_Exercise description:_ Repeat the whole listing. Keep it exact.

------ Input records

(** ["/hello-world.txt"] holds ["hello"]. *)
Lemma file_from_disk_witness :
  ∃ s1 s2, find_file TimeSpec_default (SLASH :: demo_long) disk_sys = Done (DBytes 1) s1 ∧
    read_file 1 s1 = Done [104; 101; 108; 108; 111] s2.
Proof.
  destruct (first_named demo_files demo_long) as [e|] eqn:He; [|by vm_compute in He].
  assert (He' := He). vm_compute in He'. injection He' as He'.
  assert (is_dir e = false ∧ first_cluster_id e = 3 ∧ file_size e = 5) as (Hd & Hf & Hz) by (by subst e).
  clear He'.
  pose proof (file_from_disk any_cstr TimeSpec_default disk_sys [] demo_long 0
    (mkDir None [SLASH] ∅ (0 : @DI disk_dirs)) (mkFatDir [2] (Meta.new 0 Dir) None) demo_files (replicate 3967 0) e [3]) as H.
  cbv zeta in H. rewrite Hz, Hf in H.
  change (w_fat (v_fs (y_vfs disk_sys))) with disk_fat in H. change (w_mem (v_fs (y_vfs disk_sys))) with init_mem in H.
  cbn [d_clusters] in H.
  destruct H as (s1 & s2 & H1 & H2).
  - intros x ->%list_elem_of_singleton. split; [done|]. split; [|reflexivity].
    apply (bool_decide_unpack _). reflexivity.
  - reflexivity.
  - reflexivity.
  - reflexivity.
  - reflexivity.
  - apply one_cluster_ok. lia.
  - exact demo_files_ok.
  - vm_compute. reflexivity.
  - exact He.
  - exact Hd.
  - reflexivity.
  - apply one_cluster_ok. lia.
  - rewrite length_content. simpl. lia.
  - lia.
  - exact init_mem_inv.
  - etrans; [|exact Inode.init_mem_free]. by vm_compute; lia.
  - exists s1, s2. split; [exact H1|].
    assert (take (Z.to_nat 5) (ff_content (mkFatFile [3] disk_fat None)) = [104; 101; 108; 108; 111]) as <- by (vm_compute; reflexivity).
    exact H2.
Defined.
End DiskDemo.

------------

_Answer space:_
(** ["/hello-world.txt"] holds ["hello"]. *)
Lemma file_from_disk_witness :
  ∃ s1 s2, find_file TimeSpec_default (SLASH :: demo_long) disk_sys = Done (DBytes 1) s1 ∧
    read_file 1 s1 = Done [104; 101; 108; 108; 111] s2.
Proof.
  destruct (first_named demo_files demo_long) as [e|] eqn:He; [|by vm_compute in He].
  assert (He' := He). vm_compute in He'. injection He' as He'.
  assert (is_dir e = false ∧ first_cluster_id e = 3 ∧ file_size e = 5) as (Hd & Hf & Hz) by (by subst e).
  clear He'.
  pose proof (file_from_disk any_cstr TimeSpec_default disk_sys [] demo_long 0
    (mkDir None [SLASH] ∅ (0 : @DI disk_dirs)) (mkFatDir [2] (Meta.new 0 Dir) None) demo_files (replicate 3967 0) e [3]) as H.
  cbv zeta in H. rewrite Hz, Hf in H.
  change (w_fat (v_fs (y_vfs disk_sys))) with disk_fat in H. change (w_mem (v_fs (y_vfs disk_sys))) with init_mem in H.
  cbn [d_clusters] in H.
  destruct H as (s1 & s2 & H1 & H2).
  - intros x ->%list_elem_of_singleton. split; [done|]. split; [|reflexivity].
    apply (bool_decide_unpack _). reflexivity.
  - reflexivity.
  - reflexivity.
  - reflexivity.
  - reflexivity.
  - apply one_cluster_ok. lia.
  - exact demo_files_ok.
  - vm_compute. reflexivity.
  - exact He.
  - exact Hd.
  - reflexivity.
  - apply one_cluster_ok. lia.
  - rewrite length_content. simpl. lia.
  - lia.
  - exact init_mem_inv.
  - etrans; [|exact Inode.init_mem_free]. by vm_compute; lia.
  - exists s1, s2. split; [exact H1|].
    assert (take (Z.to_nat 5) (ff_content (mkFatFile [3] disk_fat None)) = [104; 101; 108; 108; 111]) as <- by (vm_compute; reflexivity).
    exact H2.
Defined.
End DiskDemo.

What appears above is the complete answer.